▶ TASK ITEM: Beginning with the line below that contains "Conventions of the model." and ending with the line that contains "a [uint32_t] to [int] are written out.", copy every line exactly. Copy nothing else.

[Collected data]

□ □ □ □ □ □ □

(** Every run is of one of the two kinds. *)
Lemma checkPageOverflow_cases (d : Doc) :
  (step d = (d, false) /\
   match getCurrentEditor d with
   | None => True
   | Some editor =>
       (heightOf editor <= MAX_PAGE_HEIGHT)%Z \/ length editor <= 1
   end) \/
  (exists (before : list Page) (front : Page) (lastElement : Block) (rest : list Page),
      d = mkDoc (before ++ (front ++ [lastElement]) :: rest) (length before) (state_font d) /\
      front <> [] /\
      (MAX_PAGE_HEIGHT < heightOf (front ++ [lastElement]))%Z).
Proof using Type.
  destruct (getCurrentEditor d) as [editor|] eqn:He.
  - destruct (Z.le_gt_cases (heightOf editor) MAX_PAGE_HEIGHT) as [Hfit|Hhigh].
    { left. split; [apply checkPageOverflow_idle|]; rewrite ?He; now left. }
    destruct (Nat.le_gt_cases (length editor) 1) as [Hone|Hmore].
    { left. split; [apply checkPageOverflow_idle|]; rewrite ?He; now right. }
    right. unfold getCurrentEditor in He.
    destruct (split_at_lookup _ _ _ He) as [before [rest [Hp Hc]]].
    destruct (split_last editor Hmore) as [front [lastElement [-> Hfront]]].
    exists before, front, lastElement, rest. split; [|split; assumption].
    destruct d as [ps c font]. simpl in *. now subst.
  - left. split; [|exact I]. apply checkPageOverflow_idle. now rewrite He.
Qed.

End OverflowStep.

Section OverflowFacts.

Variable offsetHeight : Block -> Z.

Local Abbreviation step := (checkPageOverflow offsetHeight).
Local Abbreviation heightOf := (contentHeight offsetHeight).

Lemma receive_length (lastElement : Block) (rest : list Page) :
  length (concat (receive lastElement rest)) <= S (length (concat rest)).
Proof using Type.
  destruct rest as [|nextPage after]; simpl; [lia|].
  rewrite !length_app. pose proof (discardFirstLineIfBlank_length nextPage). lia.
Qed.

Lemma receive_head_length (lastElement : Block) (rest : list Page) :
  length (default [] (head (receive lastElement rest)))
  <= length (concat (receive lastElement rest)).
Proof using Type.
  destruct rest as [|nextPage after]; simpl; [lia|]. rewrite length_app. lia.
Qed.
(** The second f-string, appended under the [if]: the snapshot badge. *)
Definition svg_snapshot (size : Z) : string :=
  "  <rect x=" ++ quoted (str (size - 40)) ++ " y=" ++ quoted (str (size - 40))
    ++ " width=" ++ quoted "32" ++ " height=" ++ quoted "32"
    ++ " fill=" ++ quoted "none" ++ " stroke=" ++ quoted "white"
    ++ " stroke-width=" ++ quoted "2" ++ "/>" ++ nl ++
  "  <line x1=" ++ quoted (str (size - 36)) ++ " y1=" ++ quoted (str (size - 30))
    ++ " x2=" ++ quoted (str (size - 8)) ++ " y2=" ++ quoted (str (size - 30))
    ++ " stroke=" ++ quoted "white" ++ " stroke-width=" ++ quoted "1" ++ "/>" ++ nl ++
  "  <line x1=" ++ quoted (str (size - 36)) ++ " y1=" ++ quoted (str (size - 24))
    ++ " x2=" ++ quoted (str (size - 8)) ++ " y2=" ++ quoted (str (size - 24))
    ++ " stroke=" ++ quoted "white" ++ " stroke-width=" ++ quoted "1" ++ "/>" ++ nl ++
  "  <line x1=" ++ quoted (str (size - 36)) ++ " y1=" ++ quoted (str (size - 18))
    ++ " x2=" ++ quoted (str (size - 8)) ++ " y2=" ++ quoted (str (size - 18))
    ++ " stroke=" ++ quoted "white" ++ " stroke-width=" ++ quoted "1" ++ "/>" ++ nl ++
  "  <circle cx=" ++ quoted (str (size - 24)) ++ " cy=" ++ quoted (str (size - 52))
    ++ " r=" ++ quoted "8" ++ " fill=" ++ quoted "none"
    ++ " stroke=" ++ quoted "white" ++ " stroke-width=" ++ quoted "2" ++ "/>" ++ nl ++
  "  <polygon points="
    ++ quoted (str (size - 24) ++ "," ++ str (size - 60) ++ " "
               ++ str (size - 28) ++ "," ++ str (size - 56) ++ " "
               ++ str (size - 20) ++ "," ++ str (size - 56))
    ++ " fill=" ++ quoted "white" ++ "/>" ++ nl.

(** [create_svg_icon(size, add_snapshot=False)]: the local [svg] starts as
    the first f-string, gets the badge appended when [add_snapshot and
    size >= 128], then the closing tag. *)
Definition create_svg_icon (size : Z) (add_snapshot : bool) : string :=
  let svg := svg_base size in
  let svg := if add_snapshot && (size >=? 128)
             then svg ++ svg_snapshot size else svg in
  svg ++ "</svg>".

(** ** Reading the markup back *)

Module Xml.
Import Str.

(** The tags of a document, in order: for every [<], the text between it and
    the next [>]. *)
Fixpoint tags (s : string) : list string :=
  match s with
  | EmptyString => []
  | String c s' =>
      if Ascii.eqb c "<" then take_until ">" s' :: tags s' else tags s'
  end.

□ □ □ □ □ □ □

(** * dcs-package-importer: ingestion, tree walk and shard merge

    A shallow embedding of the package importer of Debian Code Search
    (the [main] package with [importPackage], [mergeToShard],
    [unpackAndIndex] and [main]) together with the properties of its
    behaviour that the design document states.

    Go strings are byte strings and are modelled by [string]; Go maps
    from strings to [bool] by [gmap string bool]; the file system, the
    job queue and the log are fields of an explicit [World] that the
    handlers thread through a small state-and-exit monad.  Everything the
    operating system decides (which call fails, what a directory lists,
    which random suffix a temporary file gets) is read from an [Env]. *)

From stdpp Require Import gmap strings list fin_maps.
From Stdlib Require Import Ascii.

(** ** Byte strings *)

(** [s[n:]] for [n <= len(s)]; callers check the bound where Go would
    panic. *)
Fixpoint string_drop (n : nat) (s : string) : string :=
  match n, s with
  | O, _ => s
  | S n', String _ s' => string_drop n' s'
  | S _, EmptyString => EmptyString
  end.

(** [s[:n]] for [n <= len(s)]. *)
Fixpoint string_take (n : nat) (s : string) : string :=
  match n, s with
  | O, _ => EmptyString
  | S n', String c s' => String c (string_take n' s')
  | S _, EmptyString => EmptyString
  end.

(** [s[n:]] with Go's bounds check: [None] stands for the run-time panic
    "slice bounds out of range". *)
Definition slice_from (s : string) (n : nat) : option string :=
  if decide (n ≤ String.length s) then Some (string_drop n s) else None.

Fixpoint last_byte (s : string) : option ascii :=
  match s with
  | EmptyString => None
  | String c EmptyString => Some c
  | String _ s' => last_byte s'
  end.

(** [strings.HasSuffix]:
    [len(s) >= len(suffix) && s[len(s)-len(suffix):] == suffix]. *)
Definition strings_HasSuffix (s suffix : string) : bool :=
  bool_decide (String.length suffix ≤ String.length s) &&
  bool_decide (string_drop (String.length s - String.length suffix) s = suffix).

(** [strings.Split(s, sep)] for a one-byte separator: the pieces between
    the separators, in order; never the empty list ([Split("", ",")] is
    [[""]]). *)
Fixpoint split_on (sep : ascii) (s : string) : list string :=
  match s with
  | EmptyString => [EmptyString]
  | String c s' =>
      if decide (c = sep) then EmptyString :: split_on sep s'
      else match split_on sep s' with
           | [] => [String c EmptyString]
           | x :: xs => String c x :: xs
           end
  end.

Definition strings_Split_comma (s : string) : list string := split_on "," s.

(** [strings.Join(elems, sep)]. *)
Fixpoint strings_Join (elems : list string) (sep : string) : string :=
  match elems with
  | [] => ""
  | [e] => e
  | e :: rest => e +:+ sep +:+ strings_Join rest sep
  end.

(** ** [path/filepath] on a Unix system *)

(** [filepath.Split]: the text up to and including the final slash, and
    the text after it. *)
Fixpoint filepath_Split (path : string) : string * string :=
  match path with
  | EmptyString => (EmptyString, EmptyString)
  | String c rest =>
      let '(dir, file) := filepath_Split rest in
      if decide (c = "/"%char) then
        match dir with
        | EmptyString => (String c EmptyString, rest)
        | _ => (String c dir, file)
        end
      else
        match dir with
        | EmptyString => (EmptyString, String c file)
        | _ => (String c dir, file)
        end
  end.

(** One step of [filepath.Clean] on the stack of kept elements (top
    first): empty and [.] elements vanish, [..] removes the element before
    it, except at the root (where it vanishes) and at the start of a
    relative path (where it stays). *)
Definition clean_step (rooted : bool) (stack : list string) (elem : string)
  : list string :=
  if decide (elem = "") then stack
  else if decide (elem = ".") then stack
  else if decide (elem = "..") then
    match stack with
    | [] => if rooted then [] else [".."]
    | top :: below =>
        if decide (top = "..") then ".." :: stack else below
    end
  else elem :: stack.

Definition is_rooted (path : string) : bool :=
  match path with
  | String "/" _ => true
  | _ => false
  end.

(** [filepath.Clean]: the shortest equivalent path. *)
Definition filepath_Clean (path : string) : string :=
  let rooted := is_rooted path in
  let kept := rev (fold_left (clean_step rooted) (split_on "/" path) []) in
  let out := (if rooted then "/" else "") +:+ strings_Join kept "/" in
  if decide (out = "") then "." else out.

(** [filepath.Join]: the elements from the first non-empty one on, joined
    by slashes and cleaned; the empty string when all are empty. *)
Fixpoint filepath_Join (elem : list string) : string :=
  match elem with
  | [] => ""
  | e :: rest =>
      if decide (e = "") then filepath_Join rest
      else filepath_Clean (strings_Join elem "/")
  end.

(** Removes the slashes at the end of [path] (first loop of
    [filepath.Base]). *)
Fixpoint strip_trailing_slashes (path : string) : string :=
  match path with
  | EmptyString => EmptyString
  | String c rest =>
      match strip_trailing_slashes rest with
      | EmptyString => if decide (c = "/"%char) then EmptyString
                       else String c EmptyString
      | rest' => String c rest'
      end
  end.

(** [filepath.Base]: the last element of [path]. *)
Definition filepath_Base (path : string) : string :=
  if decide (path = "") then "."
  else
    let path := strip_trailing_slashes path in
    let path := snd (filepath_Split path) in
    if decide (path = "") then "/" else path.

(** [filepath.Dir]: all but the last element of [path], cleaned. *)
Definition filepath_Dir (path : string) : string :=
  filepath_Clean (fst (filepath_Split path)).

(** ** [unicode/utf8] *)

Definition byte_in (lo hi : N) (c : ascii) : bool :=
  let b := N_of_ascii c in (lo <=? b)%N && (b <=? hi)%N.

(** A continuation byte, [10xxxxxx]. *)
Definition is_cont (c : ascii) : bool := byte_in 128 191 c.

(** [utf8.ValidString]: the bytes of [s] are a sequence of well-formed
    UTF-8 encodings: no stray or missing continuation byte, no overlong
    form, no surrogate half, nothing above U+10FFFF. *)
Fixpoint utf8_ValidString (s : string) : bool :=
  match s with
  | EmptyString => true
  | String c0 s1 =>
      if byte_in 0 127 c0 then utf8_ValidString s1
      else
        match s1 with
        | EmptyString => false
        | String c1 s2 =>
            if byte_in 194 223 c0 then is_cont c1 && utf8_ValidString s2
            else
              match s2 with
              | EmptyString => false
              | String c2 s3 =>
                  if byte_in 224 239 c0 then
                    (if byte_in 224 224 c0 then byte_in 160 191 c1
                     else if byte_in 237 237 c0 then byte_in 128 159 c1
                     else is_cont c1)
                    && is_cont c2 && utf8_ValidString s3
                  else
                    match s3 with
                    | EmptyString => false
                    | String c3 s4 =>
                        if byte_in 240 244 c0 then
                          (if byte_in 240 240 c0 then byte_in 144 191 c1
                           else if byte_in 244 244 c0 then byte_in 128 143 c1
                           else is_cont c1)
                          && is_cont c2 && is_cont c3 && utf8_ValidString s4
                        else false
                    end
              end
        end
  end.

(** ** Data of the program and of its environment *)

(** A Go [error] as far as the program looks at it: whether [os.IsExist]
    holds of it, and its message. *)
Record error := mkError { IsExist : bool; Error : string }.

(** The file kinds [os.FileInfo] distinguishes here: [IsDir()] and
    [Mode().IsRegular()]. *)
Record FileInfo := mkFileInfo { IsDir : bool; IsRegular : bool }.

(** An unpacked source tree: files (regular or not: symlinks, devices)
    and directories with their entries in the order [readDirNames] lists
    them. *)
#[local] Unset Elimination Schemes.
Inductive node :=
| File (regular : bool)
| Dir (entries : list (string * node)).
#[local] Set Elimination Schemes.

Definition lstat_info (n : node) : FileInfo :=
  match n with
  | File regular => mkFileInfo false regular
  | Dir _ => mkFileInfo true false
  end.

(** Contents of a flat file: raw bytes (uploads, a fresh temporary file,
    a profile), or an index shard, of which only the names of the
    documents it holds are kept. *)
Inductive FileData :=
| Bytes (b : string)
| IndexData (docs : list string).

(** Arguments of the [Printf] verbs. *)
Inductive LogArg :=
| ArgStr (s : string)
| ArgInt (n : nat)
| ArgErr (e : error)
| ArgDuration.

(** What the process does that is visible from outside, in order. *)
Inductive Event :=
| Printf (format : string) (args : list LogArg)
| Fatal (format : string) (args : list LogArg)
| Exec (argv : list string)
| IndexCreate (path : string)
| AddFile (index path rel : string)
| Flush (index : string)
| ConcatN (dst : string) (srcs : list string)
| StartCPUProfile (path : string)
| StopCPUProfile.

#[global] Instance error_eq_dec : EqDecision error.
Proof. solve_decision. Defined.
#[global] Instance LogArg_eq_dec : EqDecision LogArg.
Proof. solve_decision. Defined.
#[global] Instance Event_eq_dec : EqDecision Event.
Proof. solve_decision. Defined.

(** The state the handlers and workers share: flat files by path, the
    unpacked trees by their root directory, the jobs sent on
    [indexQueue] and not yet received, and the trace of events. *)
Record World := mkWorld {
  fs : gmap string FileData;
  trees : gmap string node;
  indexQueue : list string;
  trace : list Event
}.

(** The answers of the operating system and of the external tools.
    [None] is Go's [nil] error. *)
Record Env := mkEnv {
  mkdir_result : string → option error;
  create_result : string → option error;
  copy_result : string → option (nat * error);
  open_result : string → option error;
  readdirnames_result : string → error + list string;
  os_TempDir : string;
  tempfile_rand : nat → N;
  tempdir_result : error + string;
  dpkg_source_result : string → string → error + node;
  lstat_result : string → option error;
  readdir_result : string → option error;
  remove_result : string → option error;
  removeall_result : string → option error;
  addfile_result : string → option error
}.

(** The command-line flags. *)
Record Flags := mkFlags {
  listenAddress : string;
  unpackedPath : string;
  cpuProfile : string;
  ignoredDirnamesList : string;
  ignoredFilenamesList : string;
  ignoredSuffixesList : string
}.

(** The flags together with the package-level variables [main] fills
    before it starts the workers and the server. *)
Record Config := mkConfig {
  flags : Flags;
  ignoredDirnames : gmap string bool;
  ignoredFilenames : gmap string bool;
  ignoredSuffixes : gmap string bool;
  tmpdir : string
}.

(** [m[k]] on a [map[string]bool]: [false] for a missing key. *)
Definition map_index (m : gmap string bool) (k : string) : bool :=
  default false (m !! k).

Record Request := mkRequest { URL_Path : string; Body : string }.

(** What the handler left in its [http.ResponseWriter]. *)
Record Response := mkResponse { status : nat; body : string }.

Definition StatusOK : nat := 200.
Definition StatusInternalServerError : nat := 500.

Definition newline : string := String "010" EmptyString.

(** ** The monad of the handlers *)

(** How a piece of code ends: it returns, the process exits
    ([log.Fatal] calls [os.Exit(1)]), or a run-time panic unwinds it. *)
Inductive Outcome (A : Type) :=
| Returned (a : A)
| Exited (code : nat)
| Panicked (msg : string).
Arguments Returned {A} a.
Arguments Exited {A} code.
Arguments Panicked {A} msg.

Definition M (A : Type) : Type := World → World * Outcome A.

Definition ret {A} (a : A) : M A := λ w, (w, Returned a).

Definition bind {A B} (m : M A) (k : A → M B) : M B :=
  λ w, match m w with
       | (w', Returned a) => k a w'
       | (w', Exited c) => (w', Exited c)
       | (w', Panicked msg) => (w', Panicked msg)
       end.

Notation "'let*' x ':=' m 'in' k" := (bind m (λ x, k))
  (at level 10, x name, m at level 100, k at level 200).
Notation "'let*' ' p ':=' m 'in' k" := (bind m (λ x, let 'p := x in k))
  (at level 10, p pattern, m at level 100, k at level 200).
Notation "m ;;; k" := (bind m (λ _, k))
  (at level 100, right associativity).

□ □ □ □ □ □ □

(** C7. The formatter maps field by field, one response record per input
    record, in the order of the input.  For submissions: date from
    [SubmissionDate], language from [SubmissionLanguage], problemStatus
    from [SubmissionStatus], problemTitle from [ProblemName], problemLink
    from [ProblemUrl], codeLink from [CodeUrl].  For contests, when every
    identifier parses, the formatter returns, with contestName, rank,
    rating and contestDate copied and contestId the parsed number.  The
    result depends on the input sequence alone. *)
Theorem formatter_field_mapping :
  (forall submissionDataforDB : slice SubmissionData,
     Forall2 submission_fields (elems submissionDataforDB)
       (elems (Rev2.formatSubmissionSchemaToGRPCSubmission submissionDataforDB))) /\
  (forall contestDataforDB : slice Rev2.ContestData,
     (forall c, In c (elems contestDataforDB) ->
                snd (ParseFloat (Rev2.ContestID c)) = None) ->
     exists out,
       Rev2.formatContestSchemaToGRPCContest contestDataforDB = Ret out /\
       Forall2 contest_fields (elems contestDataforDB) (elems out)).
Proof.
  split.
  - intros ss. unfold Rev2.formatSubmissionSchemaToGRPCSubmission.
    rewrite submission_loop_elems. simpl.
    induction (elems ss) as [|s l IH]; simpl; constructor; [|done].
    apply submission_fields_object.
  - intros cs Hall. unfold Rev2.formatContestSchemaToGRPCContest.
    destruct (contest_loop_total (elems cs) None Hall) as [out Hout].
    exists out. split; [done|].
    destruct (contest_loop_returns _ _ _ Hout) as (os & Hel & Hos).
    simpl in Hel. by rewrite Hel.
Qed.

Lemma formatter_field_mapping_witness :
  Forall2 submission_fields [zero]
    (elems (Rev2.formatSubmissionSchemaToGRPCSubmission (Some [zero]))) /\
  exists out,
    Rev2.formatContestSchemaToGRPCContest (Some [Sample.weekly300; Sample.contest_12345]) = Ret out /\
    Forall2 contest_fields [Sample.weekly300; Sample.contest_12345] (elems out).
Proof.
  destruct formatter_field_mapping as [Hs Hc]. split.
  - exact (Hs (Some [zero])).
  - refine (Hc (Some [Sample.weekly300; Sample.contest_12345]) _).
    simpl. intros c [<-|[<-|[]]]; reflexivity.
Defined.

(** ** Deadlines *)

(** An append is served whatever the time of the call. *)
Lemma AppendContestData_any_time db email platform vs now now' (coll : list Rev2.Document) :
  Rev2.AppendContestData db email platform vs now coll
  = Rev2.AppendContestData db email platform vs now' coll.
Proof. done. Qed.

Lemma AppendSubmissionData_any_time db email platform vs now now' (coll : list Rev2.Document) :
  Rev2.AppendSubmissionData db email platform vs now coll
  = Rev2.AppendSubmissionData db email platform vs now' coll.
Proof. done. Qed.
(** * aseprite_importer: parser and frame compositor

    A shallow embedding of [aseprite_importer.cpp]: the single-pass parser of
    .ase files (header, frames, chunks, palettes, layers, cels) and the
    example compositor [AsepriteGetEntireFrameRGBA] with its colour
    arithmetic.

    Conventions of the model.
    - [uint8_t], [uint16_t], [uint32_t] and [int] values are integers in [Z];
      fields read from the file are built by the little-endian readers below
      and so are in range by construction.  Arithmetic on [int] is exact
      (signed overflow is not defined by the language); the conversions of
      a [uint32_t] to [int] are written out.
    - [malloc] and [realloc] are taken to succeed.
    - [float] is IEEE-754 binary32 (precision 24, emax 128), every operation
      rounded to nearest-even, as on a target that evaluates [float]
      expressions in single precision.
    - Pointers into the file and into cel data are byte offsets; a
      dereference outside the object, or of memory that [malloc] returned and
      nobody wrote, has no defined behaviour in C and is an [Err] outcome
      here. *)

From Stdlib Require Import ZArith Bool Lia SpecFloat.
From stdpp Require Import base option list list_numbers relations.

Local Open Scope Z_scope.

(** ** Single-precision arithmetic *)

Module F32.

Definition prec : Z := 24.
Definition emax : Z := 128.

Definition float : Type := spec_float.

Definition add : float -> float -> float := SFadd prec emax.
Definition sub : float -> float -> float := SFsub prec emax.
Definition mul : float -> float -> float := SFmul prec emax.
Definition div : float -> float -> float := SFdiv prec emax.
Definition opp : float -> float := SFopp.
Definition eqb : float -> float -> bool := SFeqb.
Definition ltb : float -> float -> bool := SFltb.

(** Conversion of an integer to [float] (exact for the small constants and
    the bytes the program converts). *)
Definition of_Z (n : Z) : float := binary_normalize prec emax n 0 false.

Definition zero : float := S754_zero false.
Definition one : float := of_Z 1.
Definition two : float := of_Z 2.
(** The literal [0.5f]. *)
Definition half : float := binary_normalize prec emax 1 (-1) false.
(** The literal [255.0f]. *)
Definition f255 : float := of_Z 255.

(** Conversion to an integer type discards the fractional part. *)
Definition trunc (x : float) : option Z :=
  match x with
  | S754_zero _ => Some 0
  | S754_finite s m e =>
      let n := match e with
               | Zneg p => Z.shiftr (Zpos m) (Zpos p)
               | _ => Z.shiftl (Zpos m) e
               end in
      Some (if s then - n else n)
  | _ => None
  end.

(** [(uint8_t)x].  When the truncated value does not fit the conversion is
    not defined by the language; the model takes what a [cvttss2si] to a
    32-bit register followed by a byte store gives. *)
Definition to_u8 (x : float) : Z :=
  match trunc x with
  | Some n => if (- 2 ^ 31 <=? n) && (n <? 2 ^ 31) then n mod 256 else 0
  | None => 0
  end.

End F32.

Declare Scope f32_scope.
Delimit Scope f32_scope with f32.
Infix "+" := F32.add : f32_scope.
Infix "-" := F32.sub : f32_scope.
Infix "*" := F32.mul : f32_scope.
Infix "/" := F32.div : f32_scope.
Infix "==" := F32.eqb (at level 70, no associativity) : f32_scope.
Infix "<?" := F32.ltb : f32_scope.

□ □ □ □ □ □ □

▶ FINISHED EXERCISE:
    Conventions of the model.
    - [uint8_t], [uint16_t], [uint32_t] and [int] values are integers in [Z];
      fields read from the file are built by the little-endian readers below
      and so are in range by construction.  Arithmetic on [int] is exact
      (signed overflow is not defined by the language); the conversions of
      a [uint32_t] to [int] are written out.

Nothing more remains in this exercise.